Reincarnation cannot be proved, but it is the most logical life-after-death opinion, considering the amount of energy in the universe must stay the same.  That is, if you consider our "soul" a type of energy.


----------



## Randy-Darkshade (Dec 15, 2009)

adog said:


> Reincarnation cannot be proved, but it is the most logical life-after-death opinion, considering the amount of energy in the universe must stay the same.  That is, if you consider our "soul" a type of energy.



I don't consider souls (if we have them) to be a form of energy.

At least you can discuss, pheonixstar obviously doesn't know what debate means as she chickens out when you start debunking her views with some hard known facts of life.


----------



## PheonixStar (Dec 15, 2009)

RandyDarkshade said:


> Science is known FACT, what you are saying about reincarnation can not be proved. that was my point, but again you back when proved wrong, or can not argue against me.
> 
> so you play the "I can't be bothered to argue" card.
> 
> I was actually debunking what you said about animal population dwindling because "they are reincarnated as humans" but of course you are too pig headed to see it. You really shouldn't be on a forum if you can not tolerate your views being debunked. "Oh dear I used science to ruin her views boohoo"
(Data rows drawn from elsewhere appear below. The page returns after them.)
Lemma strip_nothing s : s <> [] -> Forall (fun c => is_in WHITESPACE c = false) s -> strstrip s = s.
Proof.
  intros Hne Hs. unfold strstrip. destruct Hs as [|c s Hc Hs]; [done|]. cbn [strspn]. rewrite Hc. cbn [drop].
  destruct (@exists_last _ (c :: s)) as (t & x & E); [done|]. rewrite E. apply drop_trailing_last.
  assert (Forall (fun c => is_in WHITESPACE c = false) (t ++ [x])) as H by (rewrite <- E; by constructor).
  apply Forall_app in H as [_ H]. by inversion H.
Qed.

Lemma letters_ws l : Forall letter l -> Forall (fun c => is_in WHITESPACE c = false) l.
Proof. intros H. eapply Forall_impl; [exact H|]. exact letter_ws. Qed.

(** * Logical lines *)

Lemma letters_no_equals k : Forall letter k -> 61 ∉ k.
Proof. intros H Hin. apply (proj1 (Forall_forall _ _) H) in Hin. unfold letter in Hin. lia. Qed.

Lemma startswith_letters k v p : Forall letter k -> k <> [] -> startswith (k ++ 61 :: v) (46 :: p) = false.
Proof.
  intros Hk Hne. destruct Hk as [|c k Hc _]; [done|]. apply bool_decide_eq_false. cbn [app length take]. intros [= -> _].
  unfold letter in Hc. lia.
Qed.

Lemma parse_assignment line k v st : Forall letter k -> k <> [] ->
  exists st', parse_line line (k ++ 61 :: v) st = (Ok tt, st') /\ st_section st' = st_section st
    /\ st_config st' = match st_section st with Some s => next_assignment (Some s) k (strstrip v) (st_config st) | None => st_config st end.
Proof.
  intros Hk Hne. unfold parse_line.
  assert (strstrip (k ++ 61 :: v) = k ++ 61 :: drop_trailing v) as ->.
  { unfold strstrip. destruct Hk as [|c k Hc Hk]; [done|]. cbn [app strspn]. rewrite letter_ws by done. cbn [drop].
    exact (drop_trailing_app (c :: k) 61 v eq_refl). }
  change (txt ".include ") with (46 :: txt "include ").
  rewrite startswith_letters, split_at_app by (done || by apply letters_no_equals). rewrite strstrip_trailing, strip_nothing; [|done|by apply letters_ws].
  destruct Hk as [|c k Hc Hk]; [done|]. cbn [app]. unfold letter in Hc.
  assert (is_in (COMMENTS ++ [10]) c = false) as ->.
  { change (COMMENTS ++ [10]) with [35; 59; 10]. unfold is_in. cbn [existsb]. rewrite !(proj2 (Z.eqb_neq c _)) by lia. done. }
  rewrite (proj2 (Z.eqb_neq c 91)) by lia. destruct (st_section st) eqn:E; eexists; (split; [reflexivity|]); by split.
Qed.

Lemma parse_section line name st : Forall letter name ->
  exists st', parse_line line (91 :: name ++ [93]) st = (Ok tt, st') /\ st_config st' = st_config st
    /\ st_section st' = if decide (name ∈ sections) then Some name else None.
Proof.
  intros Hn. unfold parse_line.
  assert (strstrip (91 :: name ++ [93]) = 91 :: name ++ [93]) as ->.
  { apply strip_nothing; [done|]. constructor; [done|]. apply Forall_app_2; [by apply letters_ws|by repeat constructor]. }
  change (is_in (COMMENTS ++ [10]) 91) with false. cbv iota.
  assert (startswith (91 :: name ++ [93]) (txt ".include ") = false) as -> by (by apply bool_decide_eq_false).
  rewrite Z.eqb_refl. change (91 :: name ++ [93]) with ((91 :: name) ++ [93]). rewrite last_snoc. cbn [default Z.eqb Pos.eqb negb].
  assert (take (length ((91 :: name) ++ [93]) - 2) (drop 1 ((91 :: name) ++ [93])) = name) as ->.
  { cbn [app length]. rewrite length_app. cbn [length drop]. replace (S (length name + 1) - 2)%nat with (length name) by lia.
    apply take_app_length. }
  destruct (existsb _ sections) eqn:E.
  - eexists. split; [reflexivity|]. split; [done|]. apply existsb_exists in E as (x & Hx & ->%bool_decide_eq_true).
    by rewrite decide_True by (by apply list_elem_of_In).
  - eexists. split; [reflexivity|]. split; [done|]. rewrite decide_False; [done|]. intros Hin. apply not_true_iff_false in E. destruct E.
    apply existsb_exists. exists name. split; [by apply list_elem_of_In|]. by apply bool_decide_eq_true.
Qed.

Lemma parse_comment line mark text st : mark ∈ COMMENTS -> parse_line line (mark :: text) st = (Ok tt, st).
Proof.
  intros Hm. unfold parse_line, strstrip.
  assert (is_in WHITESPACE mark = false /\ is_in (COMMENTS ++ [10]) mark = true) as [H1 H2].
  { apply elem_of_cons in Hm as [->|Hm]; [done|]. by apply list_elem_of_singleton in Hm as ->. }
  cbn [strspn]. rewrite H1. cbn [drop]. rewrite (drop_trailing_app [] mark text H1 : drop_trailing (mark :: text) = _). cbn [app]. by rewrite H2.
Qed.

(** * Whole files *)

Lemma blank_ws c : plain c -> is_in WHITESPACE c = true <-> blank c.
Proof.
  intros (_ & H1 & H2 & _). unfold blank. change WHITESPACE with [32; 9; 10; 13]. unfold is_in. cbn [existsb].
  rewrite !orb_true_iff, !Z.eqb_eq. intuition (congruence || auto).
Qed.

Lemma strspn_blanks a s : Forall (fun c => is_in WHITESPACE c = true) a -> strspn (a ++ s) WHITESPACE = (length a + strspn s WHITESPACE)%nat.
Proof. induction 1 as [|c a Hc _ IH]; [done|]. cbn [app strspn length]. by rewrite Hc, IH. Qed.

Lemma drop_trailing_blanks b : Forall (fun c => is_in WHITESPACE c = true) b -> drop_trailing b = [].
Proof. induction 1 as [|c b Hc _ IH]; [done|]. cbn [drop_trailing]. by rewrite IH, Hc. Qed.

Lemma strip_value ps s : Forall plain (join 32 ps) -> value_text ps s -> strstrip (join 32 ps) = s /\ Forall plain s.
Proof.
  intros Hp (Ht & a & b & Ha & Hb & E). rewrite E in *. apply Forall_app in Hp as [Hpa Hp]. apply Forall_app in Hp as [Hps Hpb]. split; [|done].
  assert (forall l, Forall plain l -> Forall blank l -> Forall (fun c => is_in WHITESPACE c = true) l) as Hws.
  { intros l H1 H2. induction H1 as [|c l Hc _ IH]; [constructor|]. apply Forall_cons in H2 as [Hcb H2]. constructor; [by apply blank_ws|by apply IH]. }
  unfold strstrip. rewrite strspn_blanks by (by apply Hws). rewrite drop_app_add.
  destruct s as [|c s]; [|destruct Ht as [Hc Hl]].
  - cbn [app]. rewrite <- (app_nil_r b), strspn_blanks by (by apply Hws). cbn [strspn]. by rewrite drop_app_add.
  - apply Forall_cons in Hps as [Hpc Hps]. cbn [app]. rewrite strspn_none by (rewrite <- blank_ws in Hc by done; by apply not_true_is_false).
    cbn [drop]. destruct (@exists_last _ (c :: s)) as (t & x & Ex); [done|]. rewrite Ex in Hl. rewrite last_last in Hl.
    change (c :: s ++ b) with ((c :: s) ++ b). rewrite Ex, <- app_assoc. cbn [app].
    assert (plain x) as Hpx. { assert (Forall plain (c :: s)) as H by (by constructor). rewrite Ex in H. apply Forall_app in H as [_ H]. by inversion H. }
    rewrite drop_trailing_app by (rewrite <- blank_ws in Hl by done; by apply not_true_is_false).
    by rewrite drop_trailing_blanks by (by apply Hws).
Qed.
I don't really care whether it can be 'proved' or not. I answered the question. The question was a spiritual question.

Anyone... well, almost anyone, apparently... can figure out that there's a growing population of humans because, as I stated, there are more babies born than there are people dying. DUH.

The question was for people who believe in reincarnation, and was asked as a spiritual question. Science doesn't answer the question, because it's not where the question was directed. 

As far as proving reincarnation, there is evidence that supports it. Whether or not such evidence is enough to convince a person, is up to that person. I was informed that I HAD to accept Islam because it "fit the criteria" of proof. The problem being that the proof that convinced the person talking to me, did absolutely nothing to sway my personal beliefs whatsoever. Our criteria for belief was not the same, thus no accord could be reached.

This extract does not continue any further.